第9話 クールジョーク
「失礼します」
水のような声、最近僕は白刃さんのクールな声をそう表現している。頭の中で勝手に思っているだけで、本人にも他人にも恥ずかしくて言う事は無いだろうが、それぐらい綺麗で澄んだ声をしている。
時間は午後五時十分。ちょうど自由時間になって帰っていく部員も多く、閑散とする時間帯だ。
しかし今日はいつもよりほんの少し多く部員が残っている。目当ては僕が作るオムライスと、僕が連れてくる女の子を見たがっているから。
カズも居る。というかカズが言いふらしたおかげで残った子が多いのだ。
「白刃さんめっちゃ美人だよ」「あきとのオムライスはメロメロになるぐらい美味いよ」「白刃さんとあきとの料理対決だよ」とかなんやら。
煽りたてるのが上手いというか、宣伝上手というか……。
気付いた部長は、僕が横に並んでいるのを見て隣にいるクールそうな女の子が白刃さんだと理解したようで、こちらに近づいて来る。
そして、白刃さんの姿を見て驚いたような表情をしながら話しかけてくる。
「あっ! もしかして美銀ちゃん?」
「葵お姉ちゃん、お久しぶりです」
おお、白刃さんが「お姉ちゃん」って言葉を発しているのが意外だった。何となく『姉さん』とか、下手すると『お姉さま』とか呼びそうな雰囲気なのに。

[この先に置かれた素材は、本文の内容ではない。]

(** The amount of a fresh output is revealed by its shared secret. *)
Lemma created_output_revealed bv amount recipient hint memo_fn key o ss s :
  3 <= bv → value amount < 2 ^ 64 → token_id amount < 2 ^ 64 →
  create_output_with_fog_hint (R := R) bv amount recipient hint memo_fn key = Ok (o, ss) →
  compute_amount_shared_secret bv (compress ss) = Ok s →
  revealed_ok bv (mkRevealedTxOut o (vec_to_list s)) amount.
Proof.
  intros Hbv Hval Ht Hc Hs. unfold create_output_with_fog_hint in Hc. apply result_bind_Ok in Hc as (o' & Ho & [= -> <-]).
  apply map_err_Ok in Ho. pose proof (new_output_conforms _ _ _ _ _ _ _ Ho) as Hconf.
  unfold new_with_memo in Ho. cbv zeta in Ho. apply result_bind_Ok in Ho as (a & Ha & Ho). apply map_err_Ok in Ha.
  apply result_bind_Ok in Ho as (m & _ & [= Eo]). set (ss := create_shared_secret _ _) in *.
  assert (masked_amount_v2_is_supported bv = true) as Hsup by (by apply N.leb_le).
  unfold MaskedAmount_new in Ha. unfold compute_amount_shared_secret in Hs. rewrite Hsup in Ha, Hs. injection Hs as <-.
  apply result_bind_Ok in Ha as (v2 & Hv2 & [= <-]). unfold v2_new in Hv2.
  pose proof (MaskedAmountProps.v2_round_trip _ _ _ Ht Hv2) as Hrt.
  split; [split; [done|]|].
  - subst o. unfold tx_out_u64. simpl. unfold v2_new_from_amount_shared_secret, get_blinding_factors in Hv2.
    injection Hv2 as <-. simpl. apply lxor_lt; [done|]. apply MaskedAmountProps.mask_lt. by rewrite length_vec_to_list.
  - eexists. unfold reveal_amount, try_reveal_amount. subst o. cbn [rev_tx_out amount_shared_secret]. rewrite to_bytes32_vec. simpl.
    by rewrite Hrt.
Qed.

Lemma make_partial_outcome b mb amount recipient hint_address memo_fn (rng : R) r b' mb' rng' :
  value amount < 2 ^ 64 → token_id amount < 2 ^ 64 →
  make_partial_fill_output_with_fog_hint_address b mb amount recipient hint_address memo_fn rng = Done (r, b', mb', rng') →
  sb_same b b' ∧ ∀ revealed c, r = Ok (revealed, c) → revealed_ok (sb_block_version b) revealed amount.
Proof.
  intros Hval Ht H. unfold make_partial_fill_output_with_fog_hint_address in H.
  destruct (masked_amount_v2_is_supported (sb_block_version b)) eqn:Ev; cbn [negb] in H.
  2:{ injection H as <- <- _ _. done. }
  apply exec_bind_Done in H as ([[r0 mb1] rng1] & Hm & H).
  destruct r0 as [[[o ss] expiry]|e]; [|injection H as <- <- _ _; done]. cbn [sb_block_version sb_impose_tombstone_block_limit sb_with_tombstone] in H.
  destruct (compute_amount_shared_secret _ _) as [s|e] eqn:Es; [|injection H as <- <- _ _; done].
  injection H as <- <- _ _. split; [done|]. intros revealed c [= <- _].
  apply sb_make_output_Ok in Hm as (hint & key & Hc). apply N.leb_le in Ev. by eapply created_output_revealed.
Qed.

(** The memo builder is put back. *)
Lemma sb_taken_Done {T} b (f : SB → MB → exec (result T (TxBuilderError (R := R)) * SB * MB * R)) r b' rng' :
  sb_with_taken_memo_builder b f = Done (r, b', rng') →
  ∃ mb b1 mb', f (sb_with_memo_builder b None) mb = Done (r, b1, mb', rng') ∧ b' = sb_with_memo_builder b1 (Some mb').
Proof.
  unfold sb_with_taken_memo_builder. destruct (sb_memo_builder b) as [mb|]; [|done]. cbn [unwrap exec_bind]. intros H.
  apply exec_bind_Done in H as ([[[r0 b1] mb'] rng1] & E & [= <- <- <-]). by exists mb, b1, mb'.
Qed.

(** ** Reachable builders *)

(** The builders that calls lead to, failed ones included, and what the calls
    that succeeded asked for.  Amounts are 64 bits wide. *)
Inductive sb_reachable : SB → Offer → Prop :=
| sb_reach_new block_version ring proofs index data view cred fog_resolver mb b :
    InputCredentials_new (R := R) ring proofs index data view = Done (Ok cred) →
    sb_new_with_box block_version cred fog_resolver mb = Ok b → sb_reachable b (mkOffer [] [] None)
| sb_reach_required b off amount recipient (rng : R) r b' rng' :
    sb_reachable b off → value amount < 2 ^ 64 → token_id amount < 2 ^ 64 →
    add_required_output b amount recipient rng = Done (r, b', rng') →
    sb_reachable b' (if is_ok r then offer_required off amount else off)
| sb_reach_required_change b off amount destination (rng : R) r b' rng' :
    sb_reachable b off → value amount < 2 ^ 64 → token_id amount < 2 ^ 64 →
    add_required_change_output b amount destination rng = Done (r, b', rng') →
    sb_reachable b' (if is_ok r then offer_required off amount else off)
| sb_reach_partial b off amount recipient (rng : R) r b' rng' :
    sb_reachable b off → value amount < 2 ^ 64 → token_id amount < 2 ^ 64 →
    add_partial_fill_output b amount recipient rng = Done (r, b', rng') →
    sb_reachable b' (if is_ok r then offer_partial off amount else off)
| sb_reach_partial_change b off amount destination (rng : R) r b' rng' :
    sb_reachable b off → value amount < 2 ^ 64 → token_id amount < 2 ^ 64 →
    add_partial_fill_change_output b amount destination rng = Done (r, b', rng') →
    sb_reachable b' (if is_ok r then offer_change off amount else off)
| sb_reach_min b off v : sb_reachable b off → sb_reachable (set_min_partial_fill_value b v) off
| sb_reach_tombstone b off t : sb_reachable b off → sb_reachable (sb_set_tombstone_block b t).2 off.

Lemma add_partial_inv b off amount recipient (rng : R) r b' rng' :
  sb_inv b off → value amount < 2 ^ 64 → token_id amount < 2 ^ 64 →
  add_partial_fill_output b amount recipient rng = Done (r, b', rng') →
  sb_inv b' (if is_ok r then offer_partial off amount else off).
Proof.
  intros IH Hv Ht H. unfold add_partial_fill_output in H. apply exec_bind_Done in H as ([[r0 b0] rng0] & Hm & H).
  apply sb_taken_Done in Hm as (mb & b1 & mb' & Hm & ->). apply make_partial_outcome in Hm as [Hs Hr]; [|done..].
  assert (sb_inv (sb_with_memo_builder b1 (Some mb')) off) as Hi by (by apply (sb_inv_same b)).
  destruct r0 as [[rv c]|e]; [|by injection H as <- <- _]. injection H as <- <- _.
  specialize (Hr rv c eq_refl). destruct Hi as [I1 I2 I3 I4 I5]. split; try done. cbn.
  apply Forall2_app; [done|]. apply Forall2_cons. split; [|constructor]. by destruct Hs as [-> _].
Qed.

Lemma add_partial_change_inv b off amount destination (rng : R) r b' rng' :
  sb_inv b off → value amount < 2 ^ 64 → token_id amount < 2 ^ 64 →
  add_partial_fill_change_output b amount destination rng = Done (r, b', rng') →
  sb_inv b' (if is_ok r then offer_change off amount else off).
Proof.
  intros IH Hv Ht H. unfold add_partial_fill_change_output in H. case_bool_decide; [by injection H as <- <- _|].
  apply exec_bind_Done in H as ([[r0 b0] rng0] & Hm & H).
  apply sb_taken_Done in Hm as (mb & b1 & mb' & Hm & ->). apply make_partial_outcome in Hm as [Hs Hr]; [|done..].
  assert (sb_inv (sb_with_memo_builder b1 (Some mb')) off) as Hi by (by apply (sb_inv_same b)).
  destruct r0 as [[rv c]|e]; [|by injection H as <- <- _]. injection H as <- <- _.
  specialize (Hr rv c eq_refl). destruct Hi as [I1 I2 I3 I4 I5]. split; try done. cbn.
  constructor; by destruct Hs as [-> _].
Qed.

Lemma sb_reachable_inv b off : sb_reachable b off → sb_inv b off.
Proof.
  induction 1 as [|b off amount recipient rng r b' rng' _ IH Hv Ht H|b off amount destination rng r b' rng' _ IH Hv Ht H
    |b off amount recipient rng r b' rng' _ IH Hv Ht H|b off amount destination rng r b' rng' _ IH Hv Ht H
    |b off v _ IH|b off t _ IH].
  - by eapply sb_new_inv.
  - apply sb_taken_Done in H as (mb & b1 & mb' & H & ->). apply (sb_inv_same b1); [done|].
    eapply add_required_inv; [|done|exact H]. by apply (sb_inv_same b).
  - apply sb_taken_Done in H as (mb & b1 & mb' & H & ->). apply (sb_inv_same b1); [done|].
    eapply add_required_inv; [|done|exact H]. by apply (sb_inv_same b).
  - by eapply add_partial_inv.
  - by eapply add_partial_change_inv.
  - by apply (sb_inv_same b).
  - by apply (sb_inv_same b).
Qed.

(** ** Built inputs *)

(** The signed parts of the rules are in order: a partial fill has a change
    output of at least the minimum, and no value of it is zero. *)
Definition fillable (min : N) (off : Offer) : bool :=
  match of_change off with
  | None => bool_decide (of_partial off = []) && (min =? 0)
  | Some change => (0 <? value change) && (min <=? value change) && forallb (λ a, 0 <? value a) (of_partial off)
  end.

(** The amount that the rules reveal. *)
Definition revealed_amount (r : RevealedTxOut) : option Amount :=
  match reveal_amount r with Ok (amount, _) => Some amount | Err _ => None end.

Lemma revealed_amounts bv l amounts : Forall2 (revealed_ok bv) l amounts → omap revealed_amount l = amounts.
Proof.
  induction 1 as [|r a l amounts [_ [bl Hr]] _ IH]; [done|]. simpl.
  assert (revealed_amount r = Some a) as -> by (unfold revealed_amount; by rewrite Hr). f_equal. exact IH.
Qed.

(** The counterparty adds membership proofs. *)
Definition sci_with_proofs (sci : SignedContingentInput) (l : list TxOutMembershipProof) : SignedContingentInput :=
  mkSci (sci_block_version sci) (mkTxIn (ring (sci_tx_in sci)) l (input_rules (sci_tx_in sci))) (sci_mlsag sci)
    (pseudo_output_amount sci) (required_output_amounts sci) (tx_out_global_indices sci).

(** Required outputs that are opened by their amounts pass. *)
Lemma check_required_complete l : ∀ cache,
  cache_ok cache →
  Forall (λ p, ∃ a, masked_amount p.2 = Some a ∧ commitment a = compress (secret_commitment (secret_of_unmasked p.1))) l →
  check_required_outputs l cache = Ok (unmasked_amount <$> l.*1).
Proof.
  induction l as [|[u o] l IH]; intros cache Hc Hl; [done|]. apply Forall_cons in Hl as [(a & Ha & Ho) Hl]. simpl in Ha, Ho.
  cbn [check_required_outputs]. unfold unmasked_commitment. destruct (cache_get cache (um_token_id u)) as [g cache'] eqn:Eg.
  destruct (cache_get_ok cache (um_token_id u) Hc) as [Hg Hc']. rewrite Eg in Hg, Hc'. simpl in Hg, Hc'. subst g.
  unfold get_masked_amount. rewrite Ha. cbn [map_err result_bind]. rewrite Ho, bool_decide_true by done. cbn [negb].
  by rewrite IH.
Qed.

いや、だからこそお姉ちゃんって呼ぶほど部長とは親しい間柄なのかもしれない。
「部長、白刃さんと知り合いなんですか?」
「むかーし家が近所でよく遊んでたんだ。小学校低学年ぐらいの話だけどさ」
「そうなんですね、白刃さんここら辺に住んでたんだね?」
今度は白刃さんに問いかける。
「はい、小さい頃ですが。お姉ちゃんはすごく面倒見が良くて、怖がられて一人になりがちだった私とよく遊んでくれました」
あったけぇ話……!
「部長、見直しました」
「御船君、遠回しにディスってるね?」
「いえ、見直すほど良いところがあるってことです」
「見直されるほど低評価だったことを公言しているね」
「ただの筋肉フェチじゃなかったんですね」
「私は今君がストレートな物言いができるようになれるほど私に似てきたのを見たおかげで、『嬉しい気分』と『微妙に嬉しい気分』が混ざって嬉しいのか微妙な気分になってる。コーヒーとミルクコーヒーを一緒に出されたみたいな」
「どっちも美味しいですよ」
「お腹が水太りするよ」
「割って飲みましょう」
「筋肉じゃないんだから。筋肉フェチだけどさ!」
部長は自分の性癖を認めた。そして僕も部長のお姉ちゃん力を認めた。
何となく自分より年下の子と接するのが得意そうな雰囲気があったけど、姉弟が多いのかもしれない。それに自分の身内以外にも温かさを以って話したりすることができるのは、紛れもなくこの人の良さだろう。
実際僕も、家庭科部に入ってからこの先輩によくしてもらっている。
話題に入れてくれたり、先輩から話しかけてくれたり。ただでさえ男女率的に孤立しやすいのに、それに拍車をかけるように僕は内気だ。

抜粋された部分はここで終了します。